When I moved into my tiny San Francisco apartment almost two decades ago, even though I thought it would be a temporary stop on my way to a quieter neighborhood (street traffic to rival New York and 1930’s windows to let it all filter into my bedroom), I resolved to have every corner looking exactly the way I wanted it. And after a couple of years, I achieved that goal. With the help of thrift shops, bargain basements and hand me downs I’ve collected over the years, I’ve patched together a pastel marriage of shabby chic and elegance that people tell me is inviting and comfortable, and which is, by now, woefully out of style. I hand-glazed the kitchen walls an antique yellow, then added faux country French accents that allow me to imagine, if I squint, that I’m cooking in an old stone chateau in San Remy or a charming farm house outside of Aix. It is so 1990’s DYI TV programs and design mags it is laughable, but who cares.

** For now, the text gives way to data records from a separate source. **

(** C8, as amended.  The chunk [Rebound] returns has the codec of the
    original.  When the original's block size is positive it has that block
    size and the original's target size; otherwise its block size is 256 KiB
    and its target size is the original's compressed size. *)
Theorem Rebound_inherits_configuration :
  forall (fuel : nat) (c : MemChunk) (start end_ : Z) (filter : option Filter) (c' : MemChunk),
    Rebound fuel c start end_ filter = Ok c' ->
    encoding c' = encoding c /\
    blockSize c' = (if 0 <? blockSize c then blockSize c else defaultBlockSize) /\
    targetSize c' = (if 0 <? blockSize c then targetSize c else CompressedSize c).
Proof.
  intros fuel c start end_ filter c' H.
  apply Rebound_config in H. unfold config, reboundConfig in H.
  destruct (0 <? blockSize c); inversion H; auto.
Qed.

End Props.

(** ** Subsequences and sorted lists *)

#[local] Hint Constructors subseq : core.

Lemma subseq_nil_l {A} (l : list A) : subseq [] l.
Proof. induction l; auto. Qed.

Lemma subseq_refl {A} (l : list A) : subseq l l.
Proof. induction l; auto. Qed.

Lemma subseq_app {A} (a b c d : list A) : subseq a b -> subseq c d -> subseq (a ++ c) (b ++ d).
Proof. intros H1 H2. induction H1; cbn; auto. Qed.

Lemma subseq_trans {A} (l1 l2 l3 : list A) : subseq l1 l2 -> subseq l2 l3 -> subseq l1 l3.
Proof.
  intros H1 H2. revert l1 H1. induction H2; intros l0 H1; auto.
  inversion H1; subst; auto.
Qed.

Lemma subseq_In {A} (l1 l2 : list A) x : subseq l1 l2 -> In x l1 -> In x l2.
Proof. intros H. induction H; cbn; intuition. Qed.

Lemma subseq_filter {A} (f : A -> bool) (l : list A) : subseq (filter f l) l.
Proof. induction l; cbn; auto. destruct (f a); auto. Qed.

Lemma subseq_takeWhile {A} (f : A -> bool) (l : list A) : subseq (takeWhile f l) l.
Proof. induction l; cbn; auto. destruct (f a); auto using subseq_nil_l. Qed.

Lemma subseq_sorted (l1 l2 : list Z) :
  subseq l1 l2 -> StronglySorted Z.le l2 -> StronglySorted Z.le l1.
Proof.
  intros H. induction H; intros Hs; auto.
  - apply IHsubseq. inversion Hs; assumption.
  - inversion Hs; subst. constructor; auto.
    rewrite Forall_forall in *. intros y Hy. apply H3. eapply subseq_In; eauto.
Qed.

Lemma subseq_map {A B} (f : A -> B) (l1 l2 : list A) : subseq l1 l2 -> subseq (map f l1) (map f l2).
Proof. intros H. induction H; cbn; auto. Qed.

Lemma sorted_app_inv (l1 l2 : list Z) :
  StronglySorted Z.le (l1 ++ l2) -> StronglySorted Z.le l1 /\ StronglySorted Z.le l2.
Proof.
  intros H. split.
  - eapply subseq_sorted; [|exact H]. rewrite <- (app_nil_r l1) at 1.
    apply subseq_app; [apply subseq_refl|apply subseq_nil_l].
  - eapply subseq_sorted; [|exact H]. change l2 with ([] ++ l2) at 1.
    apply subseq_app; [apply subseq_nil_l|apply subseq_refl].
Qed.

Lemma sorted_snoc (l : list Z) x :
  StronglySorted Z.le l -> (forall y, In y l -> y <= x) -> StronglySorted Z.le (l ++ [x]).
Proof.
  intros Hs Hx. induction Hs; cbn.
  - constructor; constructor.
  - constructor.
    + apply IHHs. intros y Hy. apply Hx. right. exact Hy.
    + apply Forall_app. split; [assumption|]. constructor; [|constructor].
      apply Hx. left. reflexivity.
Qed.

Lemma sorted_app_le (l1 l2 : list Z) x y :
  StronglySorted Z.le (l1 ++ l2) -> In x l1 -> In y l2 -> x <= y.
Proof.
  induction l1 as [|a l1 IH]; cbn; intros Hs Hx Hy; [destruct Hx|].
  inversion Hs as [|? ? Hs' Hall]; subst. destruct Hx as [->|Hx].
  - rewrite Forall_forall in Hall. apply Hall. apply in_or_app. right. exact Hy.
  - apply IH; assumption.
Qed.

Lemma sorted_app (l1 l2 : list Z) :
  StronglySorted Z.le l1 -> StronglySorted Z.le l2 ->
  (forall x y, In x l1 -> In y l2 -> x <= y) ->
  StronglySorted Z.le (l1 ++ l2).
Proof.
  intros H1 H2 Hle. induction H1 as [|a l1 Hs IH Hall]; cbn; [exact H2|].
  constructor.
  - apply IH. intros x y Hx Hy. apply Hle; [right; exact Hx|exact Hy].
  - apply Forall_app. split; [exact Hall|].
    rewrite Forall_forall. intros y Hy. apply Hle; [left; reflexivity|exact Hy].
Qed.

Lemma subseq_snoc_r {A} (a b : list A) x : subseq a b -> subseq a (b ++ [x]).
Proof.
  intros H. rewrite <- (app_nil_r a). apply subseq_app; [exact H|apply subseq_nil_l].
Qed.

Lemma subseq_snoc {A} (a b : list A) x : subseq a b -> subseq (a ++ [x]) (b ++ [x]).
Proof. intros H. apply subseq_app; [exact H|apply subseq_refl]. Qed.

(** ** The sort iterator *)

Lemma popBest_None its : popBest Z.ltb its = None -> concat its = [].
Proof.
  induction its as [|[|e es] rest IH]; cbn; intros H; auto.
  - destruct (popBest Z.ltb rest) as [[e' rest']|]; [discriminate|]. auto.
  - destruct (popBest Z.ltb rest) as [[e' rest']|]; [|discriminate].
    destruct (Timestamp e' <? Timestamp e); discriminate.
Qed.
Lemma MulPixelFunc_complex (papoSources : list Ptr) (nSources : Z) (pData : Buffer)
    (nXSize nYSize : Z) (eSrcType eBufType : GDALDataType) (nPixelSpace nLineSpace : Z) :
  nSources = Z.of_nat (List.length papoSources) ->
  2 <= nSources ->
  GDALDataTypeIsComplex eSrcType = true ->
  MulPixelFunc papoSources nSources pData nXSize nYSize eSrcType eBufType
               nPixelSpace nLineSpace
  = (CE_None,
     write_tile eBufType nPixelSpace nLineSpace nYSize nXSize
       (fun row col =>
          fold_left
            (fun (z : double * double) p =>
               let dfNewR := SRCVAL p eSrcType (row * nXSize + col) in
               let dfNewI :=
                 SRCVAL (ptr_add p (GDALGetDataTypeSize eSrcType ÷ 8 ÷ 2)) eSrcType
                        (row * nXSize + col) in
               (fst z * dfNewR - snd z * dfNewI, fst z * dfNewI + snd z * dfNewR)%float)
            papoSources (1, 0)%float)
       pData).
Proof.
  intros Hn H2 Hs. unfold MulPixelFunc.
  destruct (Z.ltb_spec nSources 2) as [?|_]; [lia|]. rewrite Hs.
  tile_write. cbn [read_word]. f_equal.
  rewrite <- surjective_pairing.
  exact (for_sources_fold
           (fun (z : double * double) p =>
              (fst z * SRCVAL p eSrcType (_ * nXSize + _)
               - snd z * SRCVAL (ptr_add p (GDALGetDataTypeSize eSrcType ÷ 8 ÷ 2))
                                eSrcType (_ * nXSize + _),
               fst z * SRCVAL (ptr_add p (GDALGetDataTypeSize eSrcType ÷ 8 ÷ 2))
                              eSrcType (_ * nXSize + _)
               + snd z * SRCVAL p eSrcType (_ * nXSize + _))%float)
           papoSources nSources (1, 0)%float Hn).
Qed.

(** X20.  sum of complex sources adds part by part: the real part written
    is the sum of the real parts, which is what sum computes for real
    sources, and the imaginary part written is the sum of the imaginary
    parts. *)
Theorem SumPixelFunc_complex_adds_part_by_part
    (papoSources : list Ptr) (nSources : Z) (pData : Buffer)
    (nXSize nYSize : Z) (eSrcType eBufType : GDALDataType) (nPixelSpace nLineSpace : Z) :
  nSources = Z.of_nat (List.length papoSources) ->
  2 <= nSources ->
  GDALDataTypeIsComplex eSrcType = true ->
  SumPixelFunc papoSources nSources pData nXSize nYSize eSrcType eBufType
               nPixelSpace nLineSpace
  = (CE_None,
     write_tile eBufType nPixelSpace nLineSpace nYSize nXSize
       (fun row col =>
          (fold_left (fun dfSum p => (dfSum + SRCVAL p eSrcType (row * nXSize + col))%float)
                     papoSources 0%float,
           fold_left (fun dfSum p =>
                        (dfSum
                         + SRCVAL (ptr_add p (GDALGetDataTypeSize eSrcType ÷ 8 ÷ 2))
                                  eSrcType (row * nXSize + col))%float)
                     papoSources 0%float))
       pData).
Proof.
  intros Hn H2 Hs. unfold SumPixelFunc.
  destruct (Z.ltb_spec nSources 2) as [?|_]; [lia|]. rewrite Hs.
  tile_write. cbn [read_word]. f_equal.
  rewrite <- surjective_pairing.
  rewrite (for_sources_fold
             (fun (adfSum : double * double) p =>
                (fst adfSum + SRCVAL p eSrcType (_ * nXSize + _),
                 snd adfSum
                 + SRCVAL (ptr_add p (GDALGetDataTypeSize eSrcType ÷ 8 ÷ 2))
                          eSrcType (_ * nXSize + _))%float)
             papoSources nSources (0, 0)%float Hn).
  apply (fold_left_pair
           (fun dfSum p => (dfSum + SRCVAL p eSrcType _)%float)
           (fun dfSum p => (dfSum + SRCVAL (ptr_add p _) eSrcType _)%float)).
Qed.

End Arithmetic.
(** X11.  sqrt of a real source writes the square root of each sample and
    succeeds whatever the samples are: the square root written for a sample
    below zero is not-a-number, and no square root written is below zero. *)
Theorem SqrtPixelFunc_writes_the_square_root {codec : Codec}
    (papoSources : list Ptr) (pData : Buffer) (nXSize nYSize : Z)
    (eSrcType eBufType : GDALDataType) (nPixelSpace nLineSpace : Z) :
  GDALDataTypeIsComplex eSrcType = false ->
  SqrtPixelFunc papoSources 1 pData nXSize nYSize eSrcType eBufType
                nPixelSpace nLineSpace
  = (CE_None,
     write_tile eBufType nPixelSpace nLineSpace nYSize nXSize
       (fun row col =>
          (C.sqrt (SRCVAL papoSources.[0] eSrcType (row * nXSize + col)), 0%float))
       pData)
  /\ (forall x : double, (x <? 0)%float = true -> C.sqrt x = nan)
  /\ (forall x : double, (C.sqrt x <? 0)%float = false).
Proof.
  intros Hs. split; [now apply SqrtPixelFunc_real|].
  split; [exact sqrt_of_negative | exact sqrt_not_negative].
Qed.

(** The sample -4. *)
Lemma SqrtPixelFunc_writes_the_square_root_witness :
  SqrtPixelFunc (codec := Host.codec) [Host.packed c_double [-4]%float] 1 sentinel
                1 1 GDT_Float64 GDT_Float64 8 8
  = (CE_None,
     write_tile (codec := Host.codec) GDT_Float64 8 8 1 1
       (fun row col =>
          (C.sqrt (SRCVAL (codec := Host.codec) [Host.packed c_double [-4]%float].[0]
                          GDT_Float64 (row * 1 + col)), 0%float))
       sentinel)
  /\ (forall x : double, (x <? 0)%float = true -> C.sqrt x = nan)
  /\ (forall x : double, (C.sqrt x <? 0)%float = false).
Proof.
  apply (@SqrtPixelFunc_writes_the_square_root Host.codec).
  reflexivity.
Defined.

(** X12.  UVToMagnitude writes [sqrt (u * u + v * v)] for the samples [u]
    and [v] of its two sources.  The number is never below zero, and the
    two sources can be exchanged. *)
Theorem UVToMagnitude_writes_the_magnitude {codec : Codec}
    (pU pV : Ptr) (pData : Buffer) (nXSize nYSize : Z)
    (eSrcType eBufType : GDALDataType) (nPixelSpace nLineSpace : Z) :
  UVToMagnitude [pU; pV] 2 pData nXSize nYSize eSrcType eBufType
                nPixelSpace nLineSpace
  = (CE_None,
     write_tile eBufType nPixelSpace nLineSpace nYSize nXSize
       (fun row col =>
          let u := SRCVAL pU eSrcType (row * nXSize + col) in
          let v := SRCVAL pV eSrcType (row * nXSize + col) in
          (C.sqrt (u * u + v * v), 0%float))
       pData)
  /\ (forall u v : double, (C.sqrt (u * u + v * v) <? 0)%float = false)
  /\ UVToMagnitude [pV; pU] 2 pData nXSize nYSize eSrcType eBufType
                   nPixelSpace nLineSpace
     = UVToMagnitude [pU; pV] 2 pData nXSize nYSize eSrcType eBufType
                     nPixelSpace nLineSpace.
Proof.
  split; [exact (UVToMagnitude_writes [pU; pV] _ _ _ _ _ _ _)|].
  split; [intros u v; apply sqrt_not_negative|].
  rewrite !UVToMagnitude_writes. f_equal. apply write_tile_ext.
  intros row col d ofs. cbv zeta.
  change ([pV; pU].[0]) with pV. change ([pV; pU].[1]) with pU.
  change ([pU; pV].[0]) with pU. change ([pU; pV].[1]) with pV.
  now rewrite add_commutative.
Qed.
(** The text of the taps is their tokens joined by slashes. *)
Lemma taps_text_concat (taps : list SimaiNote) :
  taps_text 0 taps = String.concat "/" (map tap_token taps).
Proof.
  assert (H : forall l c, 0 < c ->
            taps_text c l
            = String.concat "" (map (fun n => "/" ++ tap_token n)%string l)).
  { induction l as [| n l IH]; intros c Hc; [reflexivity |].
    cbn [taps_text map]. unfold slash.
    replace (c >? 0) with true by (symmetry; apply Z.gtb_lt; lia).
    rewrite (IH (c + 1)) by lia.
    destruct l; cbn; rewrite ?append_nil_r; reflexivity. }
  destruct taps as [| n l]; [reflexivity |].
  cbn [taps_text map]. change (slash 0) with "". rewrite (H l (0 + 1)) by lia.
  clear H. revert n. induction l as [| n' l IH]; intros n.
  - cbn. rewrite append_nil_r. reflexivity.
  - cbn [map String.concat]. cbn [map String.concat] in IH.
    rewrite <- (IH n'). destruct l; cbn; rewrite ?append_nil_r; reflexivity.
Qed.

Lemma events_bpms_app (a b : list ChartEvent) :
  events_bpms (a ++ b) = (events_bpms a ++ events_bpms b)%list.
Proof.
  induction a as [| [n | e] a IH]; cbn; [reflexivity | exact IH |].
  rewrite IH. reflexivity.
Qed.

Lemma events_notes_app (keep : SimaiNote -> bool) (a b : list ChartEvent) :
  events_notes keep (a ++ b)
  = (events_notes keep a ++ events_notes keep b)%list.
Proof.
  induction a as [| [n | e] a IH]; cbn; [reflexivity | | exact IH].
  destruct (keep n); cbn; rewrite IH; reflexivity.
Qed.

Lemma events_of_markers (keep : SimaiNote -> bool) (l : list BPMEvent) :
  events_bpms (map BpmEvent l) = l /\ events_notes keep (map BpmEvent l) = [].
Proof.
  induction l as [| e l [IH1 IH2]]; cbn; [split; reflexivity |].
  rewrite IH1, IH2. split; reflexivity.
Qed.

Lemma events_of_notes (keep : SimaiNote -> bool) (l : list SimaiNote) :
  events_bpms (map NoteEvent l) = [] /\
  events_notes keep (map NoteEvent l) = filter keep l.
Proof.
  induction l as [| n l [IH1 IH2]]; cbn; [split; reflexivity |].
  rewrite IH1, IH2. split; reflexivity.
Qed.
(** * monitor_simple.py: a shallow embedding and its verified properties

    The script samples memory and disk usage, enumerates the java
    processes of the host and reports their resident memory, either
    once (snapshot mode, [main]) or in a refreshing table (live mode,
    [watch_java]).

    Conventions of the embedding:
    - Python [int] is [Z]; Python [float] is [pyfloat] below, an exact
      model of the finite binary64 values, the two zeros and the two
      infinities (no computation of the script produces a NaN);
    - Python [str] is [string], read as a sequence of Unicode code
      points in the range U+0000..U+00FF; [bytes] is [list ascii]. The
      one operation of the script that behaves differently on text
      beyond U+00FF, [str.lower] with the scoring loop built on it, is
      modelled on arbitrary text as well, in [Wide];
    - code that may raise returns a [result]; [try]/[except Exception]
      is [try_except];
    - a dict is a [gmap]. *)

From Stdlib Require Import ZArith Lia List Bool Ascii String Sorted Permutation.
From stdpp Require Import base option strings gmap.
Import ListNotations.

One of the best things about my kitchen is location, location, location. It is in San Francisco, of course, otherwise known as Paradise to food lovers and, well, pretty much lovers of everything else. I am surrounded by cheese shops, farmers markets, book stores (some of the few still standing), the best fish market west of Fulton Street in New York and an easy drive to the wine country and artisan farms to the east and oyster beds and crab fisheries to the west. And the views!!! I just have to lean out my living room window to see the bay, walk up a little hill to see some of the most beautiful architecture built in the 20th century. I look at those grand homes sometimes and think, oh, I bet they have some kitchens. Yet, I have a panorama of Marin and the East Bay at my feet, and, if that isn’t enough, the creative muses of some of the best chefs in the western world hover over my neighborhood, dropping an inspirational tidbit my way from time to time.
But I try not to gloss. Late at night the homeless camp on the church steps across the street, and I heard a drive by shooting in front of my building several months back. In other words, I live in a real city, where I have to struggle with my budget as well as my sense of compassion for my neighbors with their hands out who don’t have the luxury of a little kitchen like mine.
In the back of my apartment, off the street and away from the clang and bustle of sirens, buses and boom boxes, I sit in my San Francisco kitchen and invite you in for a peek at my cooking, my writings, my photographs and various mental meanderings. Stay awhile, look around and drop a note if you’re so inclined. Enjoy the recipes, the pictures and the stories, and please use whatever you find here to inspire your own creative corner of the world.